§ **EXERCISE AIM**: Begin at the top of the records and copy each line exactly. The line containing "ports and queues" is the last one to include.

§ **RECORDED INFORMATION**:
(* ===== verification/PortTranslation.v ===== *)
(** p4rt_app/p4runtime: the translations between the controller's and the OrchAgent's names.
    [P4RuntimeImpl::AddPortTranslation] and [RemovePortTranslation] maintain a bidirectional map of
    ports, [queue_translator.{h,cc}] one of queues, and [ir_translation.cc] applies them to the
    ports and queues of table entries and packet replication entries. *)
From S2P Require Import Prelude Abseil NetAddr IrUtils EntityKeys IrData.

(** * The port map *)

(** [boost::bimap<std::string, std::string>]: SONiC port names on the left, P4Runtime ids on the
    right. *)
Record bimap := mkBimap { left : gmap str str; right : gmap str str }.

(** Every mapping can be found from both sides. *)
Definition bijective (m : bimap) : Prop :=
  ∀ name id, left m !! name = Some id ↔ right m !! id = Some name.

(** [insert] does nothing when either side is taken; [left.erase] removes the pair. *)
Definition bimap_insert (name id : str) (m : bimap) : bimap :=
  match left m !! name, right m !! id with
  | None, None => mkBimap (<[name := id]> (left m)) (<[id := name]> (right m))
  | _, _ => m
  end.
Definition bimap_left_erase (name : str) (m : bimap) : bimap :=
  match left m !! name with
  | Some id => mkBimap (delete name (left m)) (delete id (right m))
  | None => m
  end.

(** The map and the port table of the two databases. *)
Record PortState := mkPortState {
  port_translation_map_ : bimap;
  port_app_db : gmap str (list (str * str));
  port_app_state_db : gmap str (list (str * str));
}.

Definition set_port_dbs (port_name port_id : str) (st : PortState) : PortState :=
  mkPortState (port_translation_map_ st)
    (<[port_name := [($"id", port_id)]]> (port_app_db st))
    (<[port_name := [($"id", port_id)]]> (port_app_state_db st)).

Definition AddPortTranslation (port_name port_id : str) (update_dbs : bool) (st : PortState)
  : result () * PortState :=
  if bool_decide (port_name = []) then (Err kInvalidArgument, st)
  else if bool_decide (port_id = []) then (Err kInvalidArgument, st)
  else
    let m := port_translation_map_ st in
    let write_dbs st := if update_dbs then set_port_dbs port_name port_id st else st in
    if bool_decide (left m !! port_name = Some port_id) then (Ok tt, write_dbs st)
    else if bool_decide (is_Some (right m !! port_id)) then (Err kAlreadyExists, st)
    else
      let m := if bool_decide (is_Some (left m !! port_name)) then bimap_left_erase port_name m else m in
      let m := bimap_insert port_name port_id m in
      (Ok tt, write_dbs (mkPortState m (port_app_db st) (port_app_state_db st))).

Definition RemovePortTranslation (port_name : str) (st : PortState) : result () * PortState :=
  if bool_decide (port_name = []) then (Err kInvalidArgument, st)
  else
    (Ok tt, mkPortState (bimap_left_erase port_name (port_translation_map_ st))
              (delete port_name (port_app_db st)) (delete port_name (port_app_state_db st))).

(** * Queues *)

Record QueueTranslator := mkQueueTranslator {
  id_to_name_ : gmap Z str;
  name_to_id_ : gmap str Z;
}.

Definition EmptyTranslator : QueueTranslator := mkQueueTranslator ∅ ∅.

Section queues.
Context `{Gutil}.
(** absl: parsing of 32-bit integers, decimal and hexadecimal, and the conversion "%#x". *)
Context (SimpleAtoi SimpleHexAtoi : str → option Z) (FormatHex : Z → str).

Fixpoint create_loop (name_id_pairs : list (str * str)) (translator : QueueTranslator)
  : result QueueTranslator :=
  match name_id_pairs with
  | [] => Ok translator
  | (name, id_string) :: name_id_pairs =>
    match SimpleAtoi id_string with
    | None => Err kInvalidArgument
    | Some id =>
      if bool_decide (is_Some (name_to_id_ translator !! name)) then Err kInvalidArgument
      else if bool_decide (is_Some (id_to_name_ translator !! id)) then Err kInvalidArgument
      else create_loop name_id_pairs
             (mkQueueTranslator (<[id := name]> (id_to_name_ translator))
                (<[name := id]> (name_to_id_ translator)))
    end
  end.

Definition CreateQueueTranslator (name_id_pairs : list (str * str)) : result QueueTranslator :=
  create_loop name_id_pairs EmptyTranslator.

Definition IdToName (t : QueueTranslator) (queue_id : Z) : result str :=
  FindOrStatus (id_to_name_ t !! queue_id).
Definition NameToId (t : QueueTranslator) (queue_name : str) : result Z :=
  FindOrStatus (name_to_id_ t !! queue_name).

Definition OptionallyTranslateIdToName (t : QueueTranslator) (value : str) : result str :=
  match SimpleHexAtoi value with
  | None => Err kInvalidArgument
  | Some queue_id =>
    match IdToName t queue_id with Ok queue_name => Ok queue_name | _ => Ok value end
  end.

Definition OptionallyTranslateNameToIdInHexString (t : QueueTranslator) (value : str) : str :=
  match NameToId t value with
  | Ok queue_id => FormatHex queue_id
  | _ =>
    match SimpleAtoi value with
    | Some queue_num => FormatHex queue_num
    | None =>
      match SimpleHexAtoi value with Some queue_num => FormatHex queue_num | None => value end
    end
  end.
End queues.

(** * IR entries *)

Inductive TranslationDirection := kForController | kForOrchAgent.

Record TranslateTableEntryOptions := mkOptions {
  direction : TranslationDirection;
  definitions : gmap str IrTableDefinition;
  translate_port_ids : bool;
  port_map : bimap;
  cpu_queue_translator : QueueTranslator;
  front_panel_queue_translator : QueueTranslator;
}.

(** [type_name().name()]: empty when the element has no named type. *)
Definition type_of (element : Element) : str := default [] (type_name element).

Definition IsPortType (type_name : str) : bool := bool_decide (type_name = $"port_id_t").
Definition IsCpuQueue (type_name : str) : bool :=
  bool_decide (type_name = $"qos_queue_t") || bool_decide (type_name = $"cpu_queue_t").
Definition IsFrontPanelQueue (type_name : str) : bool :=
  bool_decide (type_name = $"unicast_queue_t") || bool_decide (type_name = $"multicast_queue_t").

Definition set_matches_and_action (matches : list Ir.Match) (action : Ir.EntryAction) (entry : Ir.TableEntry)
  : Ir.TableEntry :=
  Ir.mkEntry (Ir.table_name entry) matches (Ir.entry_priority entry) action (Ir.entry_meter_config entry)
    (Ir.entry_counter_data entry) (Ir.entry_meter_counter_data entry) (Ir.entry_controller_metadata entry).

Section ir_translation.
Context `{Gutil} `{Ipv6.Inet}.
Context (SimpleAtoi SimpleHexAtoi : str → option Z) (FormatHex : Z → str).
(** utf8_range. *)
Context (IsStructurallyValid : str → bool).

Definition TranslatePort (direction : TranslationDirection) (port_map : bimap) (port_key : str)
  : result str :=
  if negb (IsStructurallyValid port_key) then Err kInvalidArgument
  else
    match direction with
    | kForController =>
      match left port_map !! port_key with Some v => Ok v | None => Err kFailedPrecondition end
    | kForOrchAgent =>
      match right port_map !! port_key with Some v => Ok v | None => Err kFailedPrecondition end
    end.

Definition TranslatePortValue (direction : TranslationDirection) (port_map : bimap) (value : IrValue)
  : result IrValue :=
  match value with
  | kStr s => s ← TranslatePort direction port_map s; Ok (kStr s)
  | _ => Err kInvalidArgument
  end.

Definition OptionallyTranslateQueue (direction : TranslationDirection) (translator : QueueTranslator)
  (value : IrValue) : result IrValue :=
  match value with
  | kStr s =>
    match direction with
    | kForController =>
      s ← OptionallyTranslateIdToName SimpleHexAtoi translator s; Ok (kStr s)
    | kForOrchAgent =>
      Ok (kStr (OptionallyTranslateNameToIdInHexString SimpleAtoi SimpleHexAtoi FormatHex translator s))
    end
  | _ => Err kInvalidArgument
  end.

(** One parameter, by the type its definition gives it. *)
Definition TranslateParam (options : TranslateTableEntryOptions) (action_def : IrActionDefinition)
  (param : str * IrValue) : result (str * IrValue) :=
  let '(name, value) := param in
  match params_by_name action_def !! name with
  | None => Err kInternal
  | Some param_def =>
    let type_name := type_of (IrData.param param_def) in
    value ←
      (if translate_port_ids options && IsPortType type_name
       then TranslatePortValue (direction options) (port_map options) value
       else if IsCpuQueue type_name
       then OptionallyTranslateQueue (direction options) (cpu_queue_translator options) value
       else if IsFrontPanelQueue type_name
       then OptionallyTranslateQueue (direction options) (front_panel_queue_translator options) value
       else Ok value);
    Ok (name, value)
  end.

Definition TranslateAction (options : TranslateTableEntryOptions) (table_def : IrTableDefinition)
  (action : Ir.ActionInvocation) : result Ir.ActionInvocation :=
  match List.find (λ r, bool_decide (alias (action_preamble (ref_action r)) = Ir.action_name action))
          (entry_actions table_def) with
  | None => Err kInternal
  | Some entry_action =>
    let action_def := ref_action entry_action in
    params ← map_result (TranslateParam options action_def) (Ir.params action);
    Ok (Ir.mkAction (Ir.action_name action) params)
  end.

Definition TranslateInvocation (options : TranslateTableEntryOptions)
  (table_def : IrTableDefinition) (invocation : Ir.ActionSetInvocation)
  : result Ir.ActionSetInvocation :=
  action ← TranslateAction options table_def (Ir.action_ invocation);
  watch_port ←
    (if translate_port_ids options && negb (bool_decide (Ir.watch_port invocation = []))
     then TranslatePort (direction options) (port_map options) (Ir.watch_port invocation)
     else Ok (Ir.watch_port invocation));
  Ok (Ir.mkInvocation action (Ir.weight_ invocation) watch_port).

Definition TranslateActionSet (options : TranslateTableEntryOptions) (table_def : IrTableDefinition)
  (action_set : list Ir.ActionSetInvocation) : result (list Ir.ActionSetInvocation) :=
  map_result (TranslateInvocation options table_def) action_set.

Definition TranslatePortInMatchField (direction : TranslationDirection) (port_map : bimap)
  (value : Ir.MatchValue) : result Ir.MatchValue :=
  match value with
  | Ir.kExact v => v ← TranslatePortValue direction port_map v; Ok (Ir.kExact v)
  | Ir.kOptional v => v ← TranslatePortValue direction port_map v; Ok (Ir.kOptional v)
  | _ => Err kInvalidArgument
  end.

Definition TranslateMatchField (options : TranslateTableEntryOptions) (table_def : IrTableDefinition)
  (match_ : Ir.Match) : result Ir.Match :=
  match match_fields_by_name table_def !! Ir.match_name match_ with
  | None => Err kInternal
  | Some match_def =>
    if translate_port_ids options && IsPortType (type_of (match_element (match_field match_def))) then
      value ← TranslatePortInMatchField (direction options) (port_map options) (Ir.match_value match_);
      Ok (Ir.mkMatch (Ir.match_name match_) value)
    else Ok match_
  end.

Definition TranslateTableEntry (options : TranslateTableEntryOptions) (entry : Ir.TableEntry)
  : result Ir.TableEntry :=
  match definitions options !! Ir.table_name entry with
  | None => Err kInternal
  | Some ir_table_def =>
    matches ← map_result (TranslateMatchField options ir_table_def) (Ir.matches entry);
    action ←
      match Ir.entry_action entry with
      | Ir.kAction a => a ← TranslateAction options ir_table_def a; Ok (Ir.kAction a)
      | Ir.kActionSet l => l ← TranslateActionSet options ir_table_def l; Ok (Ir.kActionSet l)
      | Ir.kNoAction => Ok Ir.kNoAction
      end;
    Ok (set_matches_and_action matches action entry)
  end.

§ **SOLUTION TO THE PROBLEM**:
(* ===== verification/PortTranslation.v ===== *)
(** p4rt_app/p4runtime: the translations between the controller's and the OrchAgent's names.
    [P4RuntimeImpl::AddPortTranslation] and [RemovePortTranslation] maintain a bidirectional map of
    ports, [queue_translator.{h,cc}] one of queues, and [ir_translation.cc] applies them to the
    ports and queues of table entries and packet replication entries. *)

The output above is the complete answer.